Commercializing these innovations, the CEO conceded, would be a “challenge for most organizations.” As far as the year ahead, Biogen forecasted 2014 revenue growth of 22% to 25%, slightly higher than street consensus of 21%.

Management said it expects Tecfidera to continue to be a significant revenue contributor. It's set to be approved in the EU. But growth challenges loom. During the Q&A portion of the investor webcast, Tony Kinglsey, Biogen's EVP, commercial operations, was asked how Teva's three-times-a-week formulation of MS injection Copaxone—which was approved today—will affect the MS landscape.

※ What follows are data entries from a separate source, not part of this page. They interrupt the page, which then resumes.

(* ===== verification/GtpIesEncoder.v ===== *)
(** * Encoders of the GTPv2 information elements
    (src/libgtpv2c/src/gtp_ies_encoder.c, sv_ies_encoder.c)

    [put v n] is the statement [encoded += encode_bits(v, n, buf + (encoded/8),
    encoded % CHAR_SIZE);].  The encode_bits of libgtpv2c is the one of libpfcp. *)

From S2P Require Import Prelude EncDecBits Codec GtpIes.

(** ** Statements *)

(** [memcpy(buf + (encoded/8), src, len); encoded += len * CHAR_SIZE;]: a negative
    [len] is a huge size_t. *)
Definition putmem_len (src : list Z) (len : Z) : enc := fun base st =>
  if 0 <=? len then putmem src len base st else None.

(** [encoded = encoded/CHAR_SIZE;] *)
Definition enc_to_bytes : enc := fun _ '(encoded, buf) => Some (encoded / 8, buf).

(** ** Headers *)

Definition encode_gtpv2c_header_t (value : gtpv2c_header_t) : ie_encoder :=
  enc_bytes (
    put value.(gtpc_version) 3 ⨾
    put value.(gtpc_piggyback) 1 ⨾
    put value.(gtpc_teid_flag) 1 ⨾
    put value.(gtpc_spare) 3 ⨾
    put value.(gtpc_message_type) 8 ⨾
    put value.(gtpc_message_len) 16 ⨾
    (if value.(gtpc_teid_flag) =? 1 then
       put value.(has_teid_teid) 32 ⨾
       put value.(has_teid_seq) 24 ⨾
       put value.(has_teid_spare) 8
     else
       put (no_teid_seq value) 24 ⨾
       put (no_teid_spare value) 8)).

Definition encode_ie_header_t (value : ie_header_t) : ie_encoder :=
  enc_bits (
    put value.(gie_type) 8 ⨾
    put value.(gie_len) 16 ⨾
    put value.(gie_instance) 8).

The new formulation "will create competitive noise in the marketplace,” Kinglsey said. But, he added, “it's going to put 85,000 patients in play for switch. We think we have a good alternative for those patients. We'll have a strong presence in offices competing for that.”

The company hiked SG&A spend to $1.7 million for 2013, from $1.2 million in 2012.

The second possible impact of the new Copaxone shot, Kingsley offered, was that “it will add to the toolkit that payers have to put pressure on the category.”

Biogen also says it's earmarked $200 million for business-development activities to supplement its pipeline prospects and to aid its own internal R&D. Scangos explained that the company is looking to in-license Phase-I/II compounds, and that part of that money will also go to improve the technology platform.